What needs to be done: Print every line of the listing below, starting with the line that holds "(node_at d p" and going on through the line that holds "Φ (match c with Red", both included, and print nothing else.

Stored data:
(* ===== verification/RbtreeErase.v ===== *)
(** * Red-black trees: removal keeps the rules

    [____rb_erase_color] on a tree in which every path through one hole has one
    black node too few, and [__rb_erase_augmented], which makes such a tree or a
    valid one. *)

From iris.proofmode Require Import proofmode.
From iris.base_logic.lib Require Import gen_heap.
From S2P Require Import Prelude CMem State WordMem WordLogic Rbtree RbtreeSpec RbtreeRep.

Section erase.
Context `{!gen_heapGS Z Z Σ}.
Context (root : Z).

Lemma ctx_red_black k n : ctx_rb k Red n -> ctx_rb k Black n.
Proof. inversion 1; subst; eauto with chariot. Qed.

Lemma ctx_top0 k a : ctx_at root k a ⊢ ⌜top k = 0 -> k = []⌝.
Proof.
  destruct k as [|[d c x s] k]; [by iIntros "_"|]. iIntros "[(%Hx & _) _]". iPureIntro. cbn. unfold addr_ok in Hx. lia.
Qed.

Lemma hwp_null_or_black t c n p Φ : is_rb t c n -> link_ok p ->
  tree_at p t -∗ (tree_at p t -∗ Φ (match c with Black => true | Red => false end)) -∗ hwp (null_or_black (addr t)) Φ.
Proof.
  iIntros (Ht Hp) "Ht K". unfold null_or_black. destruct t as [|c' l y r]; cbn [addr Z.eqb].
  { inversion Ht; subst. iApply hwp_ret. by iApply "K". }
  iDestruct "Ht" as "((%Hy & Hy & H1) & H2)". nonzero. iApply (hwp_is_black with "Hy"); [done|]. iIntros "Hy".
  inversion Ht; subst; iApply "K"; by iFrame.
Qed.

(** A red sibling becomes the parent of the parent. *)
Lemma erase_case1_red d k t p a sx b n Φ :
  is_rb (mk d Red a sx b) Red (S n) -> link_ok (top k) ->
  node_at d p (top k) Black (addr t) sx -∗ tree_at p t -∗ tree_at p (mk d Red a sx b) -∗ ctx_at root k p -∗
  (node_at d p sx Red (addr t) (addr a) -∗ tree_at p t -∗ tree_at p a -∗ ctx_at root (Fr d Black sx b :: k) p -∗ Φ (addr a)) -∗
  hwp (rb_erase_case1 dummy_rotate d root p sx) Φ.
Proof.
  rw tree_at_mk. iIntros (Hs Hk) "(%Hp & Hp & Hpa & Hpb) Tt ((%Hx & Hx & Hxa & Hxb) & Ta & Tb) Hk K".
  apply mk_red_inv in Hs as (_ & Ha & _). unfold rb_erase_case1.
  iApply hwp_bind. iApply (hwp_is_red with "Hx"); [by right|]. iIntros "Hx". hwp_ld "Hxa". hwp_st "Hpb". hwp_st "Hxa".
  inversion Ha; subst. iDestruct "Ta" as "((%Hy & Hy & Hyl) & Ta)".
  iApply hwp_bind. iApply (hwp_set_parent_color _ _ Black with "Hy"). iIntros "Hy".
  iApply hwp_bind. iApply (hwp_rotate_set_parents _ _ _ _ _ Red with "Hp Hx Hk"); [done..|]. iIntros "Hp Hx Hk".
  iApply hwp_bind. iApply hwp_ret. iApply hwp_ret. iApply ("K" with "[Hp Hpa Hpb] Tt [Hy Hyl Ta]"); by iFrame.
Qed.

Lemma erase_case1_black d s n p Φ : is_rb s Black (S n) -> link_ok p ->
  tree_at p s -∗ (tree_at p s -∗ Φ (addr s)) -∗ hwp (rb_erase_case1 dummy_rotate d root p (addr s)) Φ.
Proof.
  iIntros (Hs Hp) "Ts K". inversion Hs; subst. iDestruct "Ts" as "((%Hy & Hy & Hyl) & Ts)". unfold rb_erase_case1.
  iApply hwp_bind. iApply (hwp_is_red with "Hy"); [done|]. iIntros "Hy". iApply hwp_ret. iApply "K". by iFrame.
Qed.

(** Both nephews black: the sibling becomes red. *)
Lemma erase_case2_spec d k c t p a sx b Φ : link_ok (top k) ->
  node_at d p (top k) c (addr t) sx -∗ tree_at p t -∗ tree_at p (mk d Black a sx b) -∗ ctx_at root k p -∗
  (ctx_at root k p -∗ tree_at (top k) (mk d Black t p (mk d Red a sx b)) -∗
   Φ (match c with Red => Break tt | Black => if negb (top k =? 0) then Next (p, top k) else Break tt end)) -∗
  hwp (rb_erase_case2 p sx) Φ.
Proof.
  rw tree_at_mk. iIntros (Hk) "(%Hp & Hp & Hpa & Hpb) Tt ((%Hx & Hx & Hxa & Hxb) & Ta & Tb) Hk K".
  unfold rb_erase_case2. iApply hwp_bind. iApply (hwp_set_parent_color _ _ Red with "Hx"). iIntros "Hx".
  iApply hwp_bind. iApply (hwp_is_red with "Hp"); [done|]. iIntros "Hp". destruct c.
  - iApply hwp_bind. iApply (hwp_set_black with "Hp"). iIntros "Hp". iApply hwp_ret. iApply ("K" with "Hk").
    rw !tree_at_mk addr_mk. by iFrame.
  - iApply hwp_bind. iApply (hwp_rb_parent with "Hp"); [done|]. iIntros "Hp".
    iDestruct ("K" with "Hk [-]") as "K"; [rw !tree_at_mk addr_mk; by iFrame|].
    destruct (top k =? 0); cbn [negb]; by iApply hwp_ret.
Qed.

(** The far nephew red: the sibling takes the parent's place. *)
Lemma erase_case4_spec d k c t p a sx bl bx br Φ : link_ok (top k) ->
  node_at d p (top k) c (addr t) sx -∗ tree_at p t -∗ tree_at p (mk d Black a sx (T Red bl bx br)) -∗ ctx_at root k p -∗
  (own_tree root (plug k (mk d c (mk d Black t p a) sx (T Black bl bx br))) -∗ Φ (Break tt)) -∗
  hwp (rb_erase_case4 dummy_rotate d root p sx bx) Φ.
Proof.
  rw tree_at_mk. iIntros (Hk) "(%Hp & Hp & Hpa & Hpb) Tt ((%Hx & Hx & Hxa & Hxb) & Ta & (%Hb & Hb & Hbl) & Tb) Hk K".
  unfold rb_erase_case4. hwp_ld "Hxa". hwp_st "Hpb". hwp_st "Hxa".
  iApply hwp_bind. iApply (hwp_set_parent_color _ _ Black with "Hb"). iIntros "Hb".
  iApply hwp_bind. iApply (hwp_reparent with "Ta"); [by right|]. iIntros "Ta".
  iApply hwp_bind. iApply (hwp_rotate_set_parents _ _ _ _ _ Black with "Hp Hx Hk"); [done..|]. iIntros "Hp Hx Hk".
  iApply hwp_bind. iApply hwp_ret. iApply hwp_ret. iApply "K". iApply (own_plug with "[Hk]"); [by rw addr_mk|].
  rw !tree_at_mk addr_mk. by iFrame.
Qed.

(** The near nephew red: it takes the parent's place. *)
Lemma erase_case34_spec d k c t p a1 ax a2 sx b n Φ : link_ok (top k) -> is_rb a2 Black n ->
  node_at d p (top k) c (addr t) sx -∗ tree_at p t -∗ tree_at p (mk d Black (mk d Red a1 ax a2) sx b) -∗ ctx_at root k p -∗
  (own_tree root (plug k (mk d c (mk d Black t p a1) ax (mk d Black a2 sx b))) -∗ Φ (Break tt)) -∗
  hwp ('(tmp1, sibling) ← rb_erase_case3 dummy_rotate d p sx ax; rb_erase_case4 dummy_rotate d root p sibling tmp1) Φ.
Proof.
  rw !tree_at_mk. iIntros (Hk Ha2) "(%Hp & Hp & Hpa & Hpb) Tt ((%Hx & Hx & Hxa & Hxb) & ((%Ha & Ha & Haa & Hab) & Ta1 & Ta2) & Tb) Hk K".
  unfold rb_erase_case3. do 1 iApply hwp_bind. hwp_ld "Hab". hwp_st "Hxa". hwp_st "Hab". hwp_st "Hpb".
  iApply hwp_bind. iApply (hwp_reparent_black with "Ta2"); [done|by right|]. iIntros "Ta2".
  iApply hwp_bind. iApply hwp_ret. iApply hwp_ret. unfold rb_erase_case4. hwp_ld "Haa". hwp_st "Hpb". hwp_st "Haa".
  iApply hwp_bind. iApply (hwp_set_parent_color _ _ Black with "Hx"). iIntros "Hx".
  iApply hwp_bind. iApply (hwp_reparent with "Ta1"); [by right|]. iIntros "Ta1".
  iApply hwp_bind. iApply (hwp_rotate_set_parents _ _ _ _ _ Black with "Hp Ha Hk"); [done..|]. iIntros "Hp Ha Hk".
  iApply hwp_bind. iApply hwp_ret. iApply hwp_ret. iApply "K". iApply (own_plug with "[Hk]"); [by rw addr_mk|].
  rw !tree_at_mk !addr_mk. by iFrame.
Qed.
(** How one round ends: with a valid tree of [xs], or with the same defect one
    level up. *)
Definition round_post (c : color) (k : list frame) (n : nat) (xs : list Z) (r : ctl (Z * Z) unit) : iProp Σ :=
  match r with
  | Break _ => rb_of root xs
  | Next v => ∃ t, ⌜c = Black /\ k <> [] /\ v = (addr t, top k) /\ is_rb t Black n /\ ctx_rb k Black (S n) /\ inorder (plug k t) = xs⌝ ∗
      ctx_at root k (addr t) ∗ tree_at (top k) t
  end.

Completed exercise:
  (node_at d p sx Red (addr t) (addr a) -∗ tree_at p t -∗ tree_at p a -∗ ctx_at root (Fr d Black sx b :: k) p -∗ Φ (addr a)) -∗
  hwp (rb_erase_case1 dummy_rotate d root p sx) Φ.
Proof.
  rw tree_at_mk. iIntros (Hs Hk) "(%Hp & Hp & Hpa & Hpb) Tt ((%Hx & Hx & Hxa & Hxb) & Ta & Tb) Hk K".
  apply mk_red_inv in Hs as (_ & Ha & _). unfold rb_erase_case1.
  iApply hwp_bind. iApply (hwp_is_red with "Hx"); [by right|]. iIntros "Hx". hwp_ld "Hxa". hwp_st "Hpb". hwp_st "Hxa".
  inversion Ha; subst. iDestruct "Ta" as "((%Hy & Hy & Hyl) & Ta)".
  iApply hwp_bind. iApply (hwp_set_parent_color _ _ Black with "Hy"). iIntros "Hy".
  iApply hwp_bind. iApply (hwp_rotate_set_parents _ _ _ _ _ Red with "Hp Hx Hk"); [done..|]. iIntros "Hp Hx Hk".
  iApply hwp_bind. iApply hwp_ret. iApply hwp_ret. iApply ("K" with "[Hp Hpa Hpb] Tt [Hy Hyl Ta]"); by iFrame.
Qed.

Lemma erase_case1_black d s n p Φ : is_rb s Black (S n) -> link_ok p ->
  tree_at p s -∗ (tree_at p s -∗ Φ (addr s)) -∗ hwp (rb_erase_case1 dummy_rotate d root p (addr s)) Φ.
Proof.
  iIntros (Hs Hp) "Ts K". inversion Hs; subst. iDestruct "Ts" as "((%Hy & Hy & Hyl) & Ts)". unfold rb_erase_case1.
  iApply hwp_bind. iApply (hwp_is_red with "Hy"); [done|]. iIntros "Hy". iApply hwp_ret. iApply "K". by iFrame.
Qed.

(** Both nephews black: the sibling becomes red. *)
Lemma erase_case2_spec d k c t p a sx b Φ : link_ok (top k) ->
  node_at d p (top k) c (addr t) sx -∗ tree_at p t -∗ tree_at p (mk d Black a sx b) -∗ ctx_at root k p -∗
  (ctx_at root k p -∗ tree_at (top k) (mk d Black t p (mk d Red a sx b)) -∗
   Φ (match c with Red => Break tt | Black => if negb (top k =? 0) then Next (p, top k) else Break tt end)) -∗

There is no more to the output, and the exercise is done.